Israel und die Palästinenser haben sich nach einer vierwöchigen Verhandlungspause auf Sicherheitsgespräche unter Schirmherrschaft der USA verständigt.

Reuters JERUSALEM. Wie aus israelischen und palästinensischen Regierungskreisen verlautete, wurde ein erstes Treffen für Dienstag angesetzt. Palästinenser-Präsident Jassir Arafat hatte einem entsprechenden israelischen Angebot am Montag nach zwei Gesprächsrunden mit dem US-Sondergesandten William Burns zugestimmt. Im Anschluss traf Burns den israelischen Ministerpräsidenten Ariel Scharon, während Arafat nach Moskau weiterreiste. Er möchte Russland dafür gewinnen, neben den USA die Schirmherrschaft über den Friedensdialog zwischen Israel und den Palästinensern zu übernehmen.

Die Sicherheitsgespräche, die beide Seiten nach dem Beginn des Palästinenseraufstandes im Herbst sporadisch geführt hatten, waren angesichts der Eskalation der Gewalt vor einem Monat ausgesetzt worden. Aus israelischen Regierungskreisen verlautete, für Mittwoch sei ein zweites Treffen zur Sicherheitslage anberaumt worden. Am Dienstag solle zunächst über eine Eindämmung der Gewalt im Westjordanland gesprochen werden. Am Mittwoch stehe dann die Lage im Gaza-Streifen im Mittelpunkt.

Im Auftrag von US-Präsident George W. Bush bemüht sich Burns zurzeit in der Nahost-Region um die Vereinbarung eines Zeitrahmens, in dem die Empfehlungen der internationalen Mitchell-Kommission für eine Beendigung der Gewalt umgesetzt werden sollen. Die von dem ehemaligen Nordirland-Vermittler George Mitchell geführte Kommission hatte Israel zu einem Stopp des Siedlungsbaus in den besetzten Gebieten aufgefordert. Zunächst müsse die Gewalt jedoch sofort und bedingungslos beendet werden, danach vertrauensbildende Maßnahmen getroffen und anschließend zu Verhandlungen zurückgekehrt werden. Der Bericht wurde in der vergangenen Woche vorgelegt.

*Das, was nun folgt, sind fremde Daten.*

Lemma zone_fold_ok c ob zs : forall r,
  rd_ok r -> rd_ok (flow_val (zone_fold c ob zs r)) /\
    blocks_seen (flow_val (zone_fold c ob zs r)) <= blocks_seen r + zlen zs /\
    zlen (rdst (flow_val (zone_fold c ob zs r))) = zlen (rdst r).
Proof.
  induction zs as [|z zs IH]; intros r Hr; cbn [zone_fold flow_val length]; [split_and!; [done|lia|done]|].
  destruct (zone_step c ob z r) as [r'|r'] eqn:E;
    destruct (zone_step_ok c ob z r r' Hr ltac:(auto)) as (Hr' & Hb & Hl).
  - destruct (IH r' Hr') as (? & ? & ?). split_and!; [done|lia|congruence].
  - cbn [flow_val]. split_and!; [done|lia|done].
Qed.


(** ** The bytes a read delivers *)

(** Byte [p] of the file whose data zones are [zs]. *)
Definition file_byte (c : Z -> Z) (zs : list Z) (p : Z) : Z :=
  c (nthZ zs (p / BLOCK_SIZE) * BLOCK_SIZE + p mod BLOCK_SIZE).

(** The number of bytes a read of at most [n] bytes at [offset] returns. *)
Definition read_count (zs : list Z) (n offset : Z) : Z :=
  Z.min n (Z.max 0 (zlen zs * BLOCK_SIZE - offset)).

Lemma file_byte_in c zs z k b :
  zs !! k = Some z -> 0 <= b < BLOCK_SIZE ->
  file_byte c zs (Z.of_nat k * BLOCK_SIZE + b) = c (z * BLOCK_SIZE + b).
Proof.
  intros Hz Hb. unfold file_byte, BLOCK_SIZE in *.
  rewrite Z.div_add_l, (Z.div_small b), Z.add_0_r by lia.
  replace ((Z.of_nat k * 1024 + b) mod 1024) with b
    by (rewrite Z.add_comm, Z.mod_add, Z.mod_small; lia).
  unfold nthZ. by rewrite Nat2Z.id, Hz.
Qed.

Lemma memcpy_len_split a b :
  0 <= a -> 0 <= b -> a mod 8 = 0 ->
  Cpu.memcpy_len (a + b) <= a + Cpu.memcpy_len b.
Proof.
  intros. unfold Cpu.memcpy_len.
  pose proof (Z.div_mod (a + b) 8). pose proof (Z.div_mod b 8).
  pose proof (Z.mod_pos_bound b 8). pose proof (Z.mod_pos_bound (a + b) 8).
  pose proof (Z.div_mod a 8).
  destruct (Z.ltb_spec (a + b) 8), (Z.ltb_spec b 8); lia.
Qed.

Section Contents.
Variables (c : Z -> Z) (zs : list Z) (offset n : Z) (dst0 : list Z).
Hypotheses (Hoff : 0 <= offset) (Hal : offset mod 8 = 0) (Hn : 0 <= n)
  (Hroom : n <= zlen dst0).

(** The loop variables when [k] zones are behind. *)
Record at_zone (k : Z) (r : rd) : Prop := {
  az_seen : blocks_seen r = k;
  az_sum : bytes_read r + bytes_left r = n;
  az_len : zlen (rdst r) = zlen dst0;
  az_pos : (k <= offset / BLOCK_SIZE /\ bytes_read r = 0 /\
              offset_byte r = offset mod BLOCK_SIZE) \/
           (offset / BLOCK_SIZE < k /\ offset + bytes_read r = k * BLOCK_SIZE /\
              offset_byte r = 0 /\ 0 < bytes_left r);
  az_new j : 0 <= j < bytes_read r -> nthZ (rdst r) j = file_byte c zs (offset + j);
  az_old j : bytes_read r <= j -> nthZ (rdst r) j = nthZ dst0 j;
}.

Record read_done (r : rd) : Prop := {
  rdn_count : bytes_read r = read_count zs n offset;
  rdn_len : zlen (rdst r) = zlen dst0;
  rdn_new j : 0 <= j < Cpu.memcpy_len (bytes_read r) ->
    nthZ (rdst r) j = file_byte c zs (offset + j);
  rdn_old j : bytes_read r <= j -> nthZ (rdst r) j = nthZ dst0 j;
}.
(** Reading a directory into its buffer delivers its entries. *)
Lemma dir_read_ok bdev ino s :
  let c := content (disks s) bdev in
  disk_ok (disks s) bdev -> dir_ok (disks s) bdev ino ->
  exists buf dirents,
    dir_buffer ino s = Done (buf, bump 1 s) /\
    read bdev ino (bdata buf) BLOCK_SIZE 0 (bump 1 s) =
      Done ((isize ino, dirents), bump 5 s) /\
    isize ino <= zlen dirents /\
    Forall is_byte dirents /\
    (forall j, 0 <= j < sizeof_DirEntry * nentries ino ->
       nthZ dirents j = file_byte c (data_zones c ino) j).
Proof.
  intros c Hdisk Hdir. pose proof (dir_read_count _ _ _ Hdir) as Hrc. destruct Hdir as [Hz Hs Hm _].
  destruct (dir_buffer_room (isize ino)) as [Hb0 Hroom]; [unfold BLOCK_SIZE in *; lia|done|].
  set (len := Z.land (isize ino + 1023) (unot 32 BLOCK_SIZE)) in *.
  pose proof (fresh_length (nalloc s) len Hb0) as Lf.
  destruct (read_ok bdev ino (fresh_block (nalloc s) len) BLOCK_SIZE 0 (bump 1 s))
    as (cnt & dirents & E & [Hcnt Hlen Hnew Hold]); try done; try (unfold BLOCK_SIZE in *; lia).
  exists (mkBuffer (fresh_block (nalloc s) len) len), dirents.
  cbn [bump disks] in *. fold c in Hnew, Hcnt, Hrc. rewrite Hrc in Hcnt.
  pose proof (dir_entries_size ino Hs) as Hne.
  rewrite Cpu.memcpy_len_exact in Hnew.
  2: { right. rewrite Hcnt, Hne. unfold sizeof_DirEntry.
       replace (64 * nentries ino) with (8 * nentries ino * 8) by lia. by apply Z.mod_mul. }
  split_and!.
  - unfold dir_buffer.
    do 2 (erewrite bind_done by (apply lift_done, uint_ok; unfold BLOCK_SIZE in *; lia)).
    replace (isize ino + BLOCK_SIZE - 1) with (isize ino + 1023) by (unfold BLOCK_SIZE; lia).
    done.
  - cbn [bdata]. by rewrite E, Hcnt.
  - rewrite Hlen. lia.
  - apply Forall_nthZ. intros j Hj. destruct (Z.lt_ge_cases j cnt).
    + rewrite Hnew by lia. apply content_byte.
    + rewrite Hold by lia. apply Forall_nthZ; [apply fresh_bytes|lia].
  - intros j Hj. apply Hnew. lia.
Qed.

Lemma direntry_at_ok c zs n dirents i :
  (forall j, 0 <= j < sizeof_DirEntry * n -> nthZ dirents j = file_byte c zs j) ->
  sizeof_DirEntry * n <= zlen dirents -> 0 <= i < n ->
  direntry_at dirents i = Done (entry c zs i).
Proof.
  intros Hj Hlen Hi. unfold direntry_at, struct_at, entry, sizeof_DirEntry in *.
  destruct (slice dirents (64 * i) 64) as [d|] eqn:E;
    [|rewrite slice_ok in E by lia; done].
  cbn [deref mbind outcome_bind]. do 2 f_equal.
  pose proof (slice_length _ _ _ _ E).
  apply list_eq_nthZ; [rewrite length_bytes_at; lia|]. intros j Hj'.
  rewrite (slice_nth _ _ _ _ _ E), nth_bytes_at by lia. apply Hj. lia.
Qed.

Lemma bump_bump k m (s : fs_state D) : bump k (bump m s) = bump (k + m) s.
Proof. unfold bump. cbn. by rewrite Nat.add_assoc. Qed.

(** ** Collecting files *)

(** The file is reached through entry [i] of the directory. *)
Definition file_via (c : Z -> Z) (cwd : path) (n i : Z) (p : path) (ino : Inode) : Prop :=
  has_entry c n i /\
  let d := dir_entry c n i in
  if is_dir (inode_on c (dinode d))
  then file_at c (child_path cwd n (dname d)) (dinode d) p ino
  else p = child_path cwd n (dname d) /\ ino = inode_on c (dinode d).

Lemma file_at_via c cwd n p ino :
  file_at c cwd n p ino <-> exists i, file_via c cwd n i p ino.
Proof.
  split.
  - intros Hf. destruct Hf as [cwd n i Hi E|cwd n i p ino Hi E Hf];
      exists i; (split; [done|]); cbv zeta; rewrite E; done.
  - intros (i & Hi & Hf). cbv zeta in Hf.
    destruct (is_dir (inode_on c (dinode (dir_entry c n i)))) eqn:E.
    + by eapply file_below.
    + destruct Hf as [-> ->]. by apply file_here.
Qed.

(** [btm'] is [btm] with the files [P] added. *)
Record collects (P : path -> Inode -> Prop) (btm btm' : gmap path Inode) : Prop := {
  co_sound p ino : btm' !! p = Some ino -> btm !! p = Some ino \/ P p ino;
  co_keep p : is_Some (btm !! p) -> is_Some (btm' !! p);
  co_all p ino : P p ino -> is_Some (btm' !! p);
}.

Lemma collects_trans (P Q R : path -> Inode -> Prop) b1 b2 b3 :
  collects P b1 b2 -> collects Q b2 b3 ->
  (forall p i, R p i <-> P p i \/ Q p i) -> collects R b1 b3.
Proof.
  intros [S1 K1 A1] [S2 K2 A2] HR. split.
  - intros p i Hp. rewrite HR. destruct (S2 p i Hp) as [Hb|]; [|auto].
    destruct (S1 p i Hb); auto.
  - auto.
  - intros p i Hp. apply HR in Hp as [HP|HQ]; eauto.
Qed.

Lemma collects_none (P : path -> Inode -> Prop) b :
  (forall p i, ~ P p i) -> collects P b b.
Proof. intros HP. split; [auto|auto|]. intros p i Hp. by destruct (HP p i). Qed.

Lemma collects_one b q i0 :
  collects (fun p i => p = q /\ i = i0) b (<[q := i0]> b).
Proof.
  split.
  - intros p i. rewrite lookup_insert. case_decide; [intros [= <-]|]; auto.
  - intros p Hp. rewrite lookup_insert. by case_decide.
  - intros p i [-> ->]. rewrite lookup_insert_eq. by eexists.
Qed.

(** One step of the walk: a call that adds the files [P], whatever was
    allocated before. *)
Definition walks (d : D) (rec : gmap path Inode -> M (fs_state D) (gmap path Inode))
    (P : path -> Inode -> Prop) : Prop :=
  forall btm s, disks s = d -> exists k btm',
    rec btm s = Done (btm', bump k s) /\ collects P btm btm'.

Lemma cache_entries_ok bdev d cwd n dirents rec :
  let c := content d bdev in
  volume_ok d bdev -> 0 <= isize (inode_on c n) ->
  (forall i, 0 <= i < nentries (inode_on c n) ->
     direntry_at dirents i = Done (dir_entry c n i)) ->
  (forall i, has_entry c n i -> inode_num_ok d bdev (dinode (dir_entry c n i)) /\
     (is_dir (inode_on c (dinode (dir_entry c n i))) = true ->
      walks d (fun btm => rec btm (child_path cwd n (dname (dir_entry c n i)))
                            (dinode (dir_entry c n i)))
        (file_at c (child_path cwd n (dname (dir_entry c n i)))
           (dinode (dir_entry c n i))))) ->
  forall k i, 2 <= i -> i + Z.of_nat k <= Z.max 2 (nentries (inode_on c n)) ->
  walks d (cache_entries rec bdev k i dirents cwd n)
    (fun p ino => exists j, i <= j < i + Z.of_nat k /\ file_via c cwd n j p ino).
Proof.
  intros c Hvol Hsz Hent Hrec. induction k as [|k IH]; intros i Hi Hk btm s Hs.
  - exists 0%nat, btm. split; [by destruct s|]. apply collects_none. intros p ino (j & ? & _). lia.
  - cbn [cache_entries]. erewrite bind_done by (apply lift_done, Hent; lia).
    set (de := dir_entry c n i) in *.
    destruct (Z.eqb_spec (dinode de) 0) as [E0|Hnz].
    + destruct (IH (i + 1) ltac:(lia) ltac:(lia) btm s Hs) as (m & btm' & E & Hc).
      exists m, btm'. split; [done|]. eapply collects_trans; [apply collects_none|exact Hc|].
      1: { intros p ino. exact (fun F : False => F). }
      intros p ino. split; [intros (j & Hj & Hv); right; exists j; split; [|done]
                           |intros [[]|(j & Hj & Hv)]; exists j; split; [lia|done]].
      destruct (Z.eq_dec j i) as [->|]; [|lia]. by destruct Hv as [[_ Hv] _].
    + assert (has_entry c n i) as Hhas by (split; [lia|done]).
      destruct (Hrec i Hhas) as [Hnum Hsub]. fold de in Hnum, Hsub.
      erewrite bind_done by (apply get_inode_ok; by rewrite Hs).
      rewrite Hs. fold c. erewrite bind_done by (apply lift_done; reflexivity).
      set (ci := inode_on c (dinode de)) in *. set (q := child_path cwd n (dname de)) in *.
      assert (exists m1 b1, (if is_dir ci then rec btm q (dinode de)
                else mret (<[q := ci]> btm)) (bump 1 s) = Done (b1, bump m1 (bump 1 s)) /\
              collects (fun p ino => file_via c cwd n i p ino) btm b1)
        as (m1 & b1 & E1 & Hc1).
      { unfold file_via. fold de ci q. destruct (is_dir ci) eqn:Edir.
        - destruct (Hsub eq_refl btm (bump 1 s) Hs) as (m1 & b1 & E1 & Hc1).
          exists m1, b1. split; [done|]. destruct Hc1. split; eauto.
          + intros p ino Hp. destruct (co_sound0 p ino Hp); auto.
          + intros p ino [_ Hp]. eauto.
        - exists 0%nat, (<[q := ci]> btm). split; [done|].
          destruct (collects_one btm q ci). split; eauto.
          + intros p ino Hp. destruct (co_sound0 p ino Hp); auto.
          + intros p ino [_ Hp]. eauto. }
      erewrite bind_done by exact E1.
      destruct (IH (i + 1) ltac:(lia) ltac:(lia) b1 (bump m1 (bump 1 s)) Hs) as (m & b2 & E & Hc).
      exists (m + (m1 + 1))%nat, b2. rewrite E, !bump_bump.
      split; [do 3 f_equal; lia|].
      eapply collects_trans; [exact Hc1|exact Hc|]. intros p ino. split.
      * intros (j & Hj & Hv). destruct (Z.eq_dec j i) as [->|]; [by left|].
        right. exists j. split; [lia|done].
      * intros [Hv|(j & Hj & Hv)]; [exists i|exists j]; (split; [lia|done]).
Qed.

Arafat traf unterdessen in der Nacht in Moskau ein, um mit Regierungsvertretern Chancen für eine Beendigung der Gewalt im Nahen Osten auszuloten. Arafat hatte die ursprünglich für Juni geplante Reise vorgezogen, nachdem die USA nach mehreren Monaten einer zurückhaltenden Nahost-Politik ihre Vermittlungsbemühungen in der Region wieder aufgenommen hatten. In Moskau sagte Arafat: "Es müssen dringend Maßnahmen eingeleitet werden. Andernfalls wird es in der gesamten (Nahost)-Region eine Explosion geben."

In der Region war es auch am Montag wieder zu Gewaltausbrüchen gekommen. In der Nähe der ägyptischen Grenze zum Gaza-Streifen verletzten israelische Soldaten am Abend nach palästinensischen Angaben zwei Jugendliche durch Schüsse. Die Armee teilte mit, sie habe lediglich Warnschüsse in die Luft abgegeben.

In Nablus verletzte sich nach palästinensischen Angaben ein Mitglied der radikal-islamischen Gruppe Hamas beim Bau einer Bombe. Die Hamas ist gegen den Friedensprozess. Am Sonntag waren bei zwei Autobombenanschlägen in West-Jerusalem neun Menschen verletzt worden. Bei dem seit September andauernden Aufstand der Palästinenser kamen bislang mehr als 550 Menschen ums Leben, zumeist Palästinenser.

Scharon hatte am vergangenen Dienstag die Palästinenser zu einer Feuerpause aufgefordert, um der Gewalt in den Palästinenser-Gebieten ein Ende zu bereiten und die Empfehlungen der Mitchell-Kommission umsetzen zu können. Die Palästinenser hatten die Aufforderung Scharons jedoch als Propaganda-Trick bezeichnet.